**Supplied records**
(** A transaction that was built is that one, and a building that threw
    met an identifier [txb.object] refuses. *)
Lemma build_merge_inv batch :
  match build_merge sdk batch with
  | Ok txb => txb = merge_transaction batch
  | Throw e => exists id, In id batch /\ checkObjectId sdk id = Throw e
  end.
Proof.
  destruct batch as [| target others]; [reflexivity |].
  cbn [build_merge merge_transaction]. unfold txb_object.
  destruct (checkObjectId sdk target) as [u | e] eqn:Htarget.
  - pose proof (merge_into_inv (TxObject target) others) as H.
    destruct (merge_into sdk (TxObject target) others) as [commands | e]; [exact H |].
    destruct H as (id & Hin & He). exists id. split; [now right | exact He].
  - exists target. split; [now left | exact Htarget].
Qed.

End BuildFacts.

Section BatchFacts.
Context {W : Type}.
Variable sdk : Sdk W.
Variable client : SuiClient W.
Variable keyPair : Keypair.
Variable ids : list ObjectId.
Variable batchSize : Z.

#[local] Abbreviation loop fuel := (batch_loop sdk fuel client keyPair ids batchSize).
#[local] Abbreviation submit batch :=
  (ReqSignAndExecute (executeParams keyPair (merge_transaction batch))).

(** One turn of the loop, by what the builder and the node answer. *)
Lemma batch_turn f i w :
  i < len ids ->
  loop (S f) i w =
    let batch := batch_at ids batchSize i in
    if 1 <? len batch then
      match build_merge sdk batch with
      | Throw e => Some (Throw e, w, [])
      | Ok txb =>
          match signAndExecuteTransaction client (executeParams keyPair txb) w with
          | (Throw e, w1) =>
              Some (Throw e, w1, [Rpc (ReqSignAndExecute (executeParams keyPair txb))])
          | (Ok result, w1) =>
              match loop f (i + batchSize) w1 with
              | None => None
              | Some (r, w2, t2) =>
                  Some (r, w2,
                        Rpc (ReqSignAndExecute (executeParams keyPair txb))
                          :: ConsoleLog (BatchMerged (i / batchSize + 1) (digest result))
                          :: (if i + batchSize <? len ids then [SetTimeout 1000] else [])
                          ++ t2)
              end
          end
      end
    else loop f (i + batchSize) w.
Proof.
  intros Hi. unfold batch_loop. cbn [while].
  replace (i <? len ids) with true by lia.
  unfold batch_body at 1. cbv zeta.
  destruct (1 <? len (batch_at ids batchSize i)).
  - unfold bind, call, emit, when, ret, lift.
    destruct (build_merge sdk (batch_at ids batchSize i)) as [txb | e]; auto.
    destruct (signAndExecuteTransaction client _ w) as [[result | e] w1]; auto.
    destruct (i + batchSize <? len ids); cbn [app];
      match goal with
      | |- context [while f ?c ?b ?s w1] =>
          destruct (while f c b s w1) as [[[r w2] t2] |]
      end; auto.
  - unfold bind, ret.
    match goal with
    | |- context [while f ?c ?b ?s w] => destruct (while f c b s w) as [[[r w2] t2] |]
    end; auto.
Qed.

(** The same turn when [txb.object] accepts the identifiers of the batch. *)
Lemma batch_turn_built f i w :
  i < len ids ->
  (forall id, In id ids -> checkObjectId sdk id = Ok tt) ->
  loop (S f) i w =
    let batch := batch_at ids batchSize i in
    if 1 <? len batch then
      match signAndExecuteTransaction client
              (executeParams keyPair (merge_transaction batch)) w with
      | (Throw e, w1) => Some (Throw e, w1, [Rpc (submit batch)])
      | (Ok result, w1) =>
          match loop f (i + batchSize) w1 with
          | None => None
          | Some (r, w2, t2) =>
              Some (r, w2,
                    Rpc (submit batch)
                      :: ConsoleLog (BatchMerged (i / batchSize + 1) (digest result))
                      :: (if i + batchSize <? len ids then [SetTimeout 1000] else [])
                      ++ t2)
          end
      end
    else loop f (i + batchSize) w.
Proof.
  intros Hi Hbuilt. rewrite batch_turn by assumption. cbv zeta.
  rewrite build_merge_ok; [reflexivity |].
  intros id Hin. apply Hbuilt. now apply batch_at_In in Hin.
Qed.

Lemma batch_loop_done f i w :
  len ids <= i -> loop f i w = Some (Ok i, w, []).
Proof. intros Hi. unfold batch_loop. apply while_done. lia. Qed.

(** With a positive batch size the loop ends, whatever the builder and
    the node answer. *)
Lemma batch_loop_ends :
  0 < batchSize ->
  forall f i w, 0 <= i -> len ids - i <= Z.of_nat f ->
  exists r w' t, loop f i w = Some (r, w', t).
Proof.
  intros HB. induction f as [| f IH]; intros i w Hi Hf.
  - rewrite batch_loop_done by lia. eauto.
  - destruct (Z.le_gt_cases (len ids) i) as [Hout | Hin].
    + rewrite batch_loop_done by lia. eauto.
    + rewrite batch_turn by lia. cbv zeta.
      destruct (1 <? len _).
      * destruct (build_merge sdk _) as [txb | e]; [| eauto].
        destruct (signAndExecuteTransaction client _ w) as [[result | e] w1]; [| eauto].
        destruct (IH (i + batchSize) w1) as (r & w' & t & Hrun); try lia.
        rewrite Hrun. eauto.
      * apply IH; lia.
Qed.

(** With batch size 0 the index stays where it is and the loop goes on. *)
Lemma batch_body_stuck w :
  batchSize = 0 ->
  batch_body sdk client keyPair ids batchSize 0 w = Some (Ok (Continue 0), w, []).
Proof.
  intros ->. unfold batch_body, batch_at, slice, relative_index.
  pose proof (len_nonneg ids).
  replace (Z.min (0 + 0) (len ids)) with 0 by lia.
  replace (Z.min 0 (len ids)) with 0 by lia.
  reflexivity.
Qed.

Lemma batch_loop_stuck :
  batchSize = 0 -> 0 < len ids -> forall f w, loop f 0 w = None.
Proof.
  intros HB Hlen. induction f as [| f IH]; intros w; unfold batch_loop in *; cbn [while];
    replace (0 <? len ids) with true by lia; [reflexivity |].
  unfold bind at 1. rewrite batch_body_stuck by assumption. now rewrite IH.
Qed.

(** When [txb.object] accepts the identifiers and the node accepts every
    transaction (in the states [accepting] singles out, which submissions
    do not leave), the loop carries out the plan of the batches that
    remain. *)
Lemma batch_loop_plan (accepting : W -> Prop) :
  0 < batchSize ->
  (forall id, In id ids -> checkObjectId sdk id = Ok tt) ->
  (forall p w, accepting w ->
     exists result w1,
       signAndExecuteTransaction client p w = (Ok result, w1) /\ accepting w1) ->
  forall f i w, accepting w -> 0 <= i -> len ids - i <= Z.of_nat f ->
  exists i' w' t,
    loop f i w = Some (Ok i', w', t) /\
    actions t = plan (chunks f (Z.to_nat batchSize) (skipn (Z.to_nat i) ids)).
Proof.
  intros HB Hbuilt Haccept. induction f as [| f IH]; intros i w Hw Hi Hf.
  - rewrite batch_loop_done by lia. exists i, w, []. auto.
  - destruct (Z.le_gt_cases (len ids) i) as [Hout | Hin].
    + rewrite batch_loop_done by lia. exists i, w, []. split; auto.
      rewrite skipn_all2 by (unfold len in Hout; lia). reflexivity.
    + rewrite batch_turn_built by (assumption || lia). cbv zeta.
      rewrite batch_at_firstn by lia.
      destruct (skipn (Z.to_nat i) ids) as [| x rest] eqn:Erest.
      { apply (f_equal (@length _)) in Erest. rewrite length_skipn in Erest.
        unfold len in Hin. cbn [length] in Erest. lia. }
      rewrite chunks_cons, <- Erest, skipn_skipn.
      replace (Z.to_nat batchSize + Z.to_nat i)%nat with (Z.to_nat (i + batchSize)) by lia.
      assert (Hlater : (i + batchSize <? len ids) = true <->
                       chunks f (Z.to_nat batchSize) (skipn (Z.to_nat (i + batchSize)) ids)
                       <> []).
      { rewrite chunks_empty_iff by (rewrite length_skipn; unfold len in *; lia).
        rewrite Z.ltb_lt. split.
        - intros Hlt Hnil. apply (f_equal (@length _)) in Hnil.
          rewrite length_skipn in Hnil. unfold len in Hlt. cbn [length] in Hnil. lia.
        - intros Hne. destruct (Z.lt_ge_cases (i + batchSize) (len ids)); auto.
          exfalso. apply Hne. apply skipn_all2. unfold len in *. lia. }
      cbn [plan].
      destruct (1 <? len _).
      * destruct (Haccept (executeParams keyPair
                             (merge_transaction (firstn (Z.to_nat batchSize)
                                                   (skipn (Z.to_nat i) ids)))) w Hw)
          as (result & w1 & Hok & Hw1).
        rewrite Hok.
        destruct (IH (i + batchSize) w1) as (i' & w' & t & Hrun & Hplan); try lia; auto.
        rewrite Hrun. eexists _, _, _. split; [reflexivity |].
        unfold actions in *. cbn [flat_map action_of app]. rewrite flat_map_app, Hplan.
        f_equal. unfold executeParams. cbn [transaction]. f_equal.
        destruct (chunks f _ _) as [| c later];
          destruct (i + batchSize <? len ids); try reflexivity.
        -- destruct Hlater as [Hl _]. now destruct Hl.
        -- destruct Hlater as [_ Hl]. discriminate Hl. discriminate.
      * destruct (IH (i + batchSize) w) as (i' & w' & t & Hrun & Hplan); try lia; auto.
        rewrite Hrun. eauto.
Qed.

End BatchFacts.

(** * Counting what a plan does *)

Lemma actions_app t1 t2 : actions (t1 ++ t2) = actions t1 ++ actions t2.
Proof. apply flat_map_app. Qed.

---

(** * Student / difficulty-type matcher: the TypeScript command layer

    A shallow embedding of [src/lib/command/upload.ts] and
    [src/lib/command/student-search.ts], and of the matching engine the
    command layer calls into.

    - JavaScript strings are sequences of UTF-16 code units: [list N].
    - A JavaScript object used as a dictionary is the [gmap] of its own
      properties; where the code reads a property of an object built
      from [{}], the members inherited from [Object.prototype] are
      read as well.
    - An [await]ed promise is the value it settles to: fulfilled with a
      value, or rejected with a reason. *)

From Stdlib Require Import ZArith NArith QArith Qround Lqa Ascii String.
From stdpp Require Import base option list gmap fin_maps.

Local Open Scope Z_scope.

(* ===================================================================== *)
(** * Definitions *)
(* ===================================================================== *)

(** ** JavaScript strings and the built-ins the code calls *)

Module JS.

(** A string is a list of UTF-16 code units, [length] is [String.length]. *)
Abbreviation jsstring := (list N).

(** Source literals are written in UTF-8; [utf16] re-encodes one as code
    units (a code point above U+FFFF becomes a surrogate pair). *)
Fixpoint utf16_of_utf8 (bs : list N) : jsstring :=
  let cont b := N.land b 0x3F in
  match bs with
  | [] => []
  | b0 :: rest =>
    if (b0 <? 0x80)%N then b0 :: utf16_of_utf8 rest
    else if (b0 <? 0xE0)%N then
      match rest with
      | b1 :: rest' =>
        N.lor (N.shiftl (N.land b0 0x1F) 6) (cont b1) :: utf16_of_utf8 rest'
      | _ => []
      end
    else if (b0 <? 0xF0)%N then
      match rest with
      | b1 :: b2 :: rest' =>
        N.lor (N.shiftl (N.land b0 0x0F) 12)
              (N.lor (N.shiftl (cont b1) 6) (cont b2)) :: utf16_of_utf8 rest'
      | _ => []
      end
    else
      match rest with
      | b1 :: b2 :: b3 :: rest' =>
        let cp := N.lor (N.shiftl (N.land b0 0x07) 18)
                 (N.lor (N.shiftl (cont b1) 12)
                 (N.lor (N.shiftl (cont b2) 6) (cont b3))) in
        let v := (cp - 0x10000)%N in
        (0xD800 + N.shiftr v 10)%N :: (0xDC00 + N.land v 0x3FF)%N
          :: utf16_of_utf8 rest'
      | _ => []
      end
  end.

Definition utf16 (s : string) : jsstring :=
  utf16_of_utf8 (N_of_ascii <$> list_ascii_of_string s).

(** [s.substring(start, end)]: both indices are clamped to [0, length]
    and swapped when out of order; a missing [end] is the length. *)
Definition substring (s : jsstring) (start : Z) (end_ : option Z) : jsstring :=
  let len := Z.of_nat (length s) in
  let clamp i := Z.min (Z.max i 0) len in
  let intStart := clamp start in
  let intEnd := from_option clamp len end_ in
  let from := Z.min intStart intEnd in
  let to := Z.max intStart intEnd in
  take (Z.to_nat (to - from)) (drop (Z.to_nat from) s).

**What you will do**
Look above for the line with "Abbreviation jsstring := (list N)."; retype exactly that line, every line after it up to the line with "let cont b := N.land b 0x3F in", and that line too, nothing else.

**Output for this task**
Abbreviation jsstring := (list N).

(** Source literals are written in UTF-8; [utf16] re-encodes one as code
    units (a code point above U+FFFF becomes a surrogate pair). *)
Fixpoint utf16_of_utf8 (bs : list N) : jsstring :=
  let cont b := N.land b 0x3F in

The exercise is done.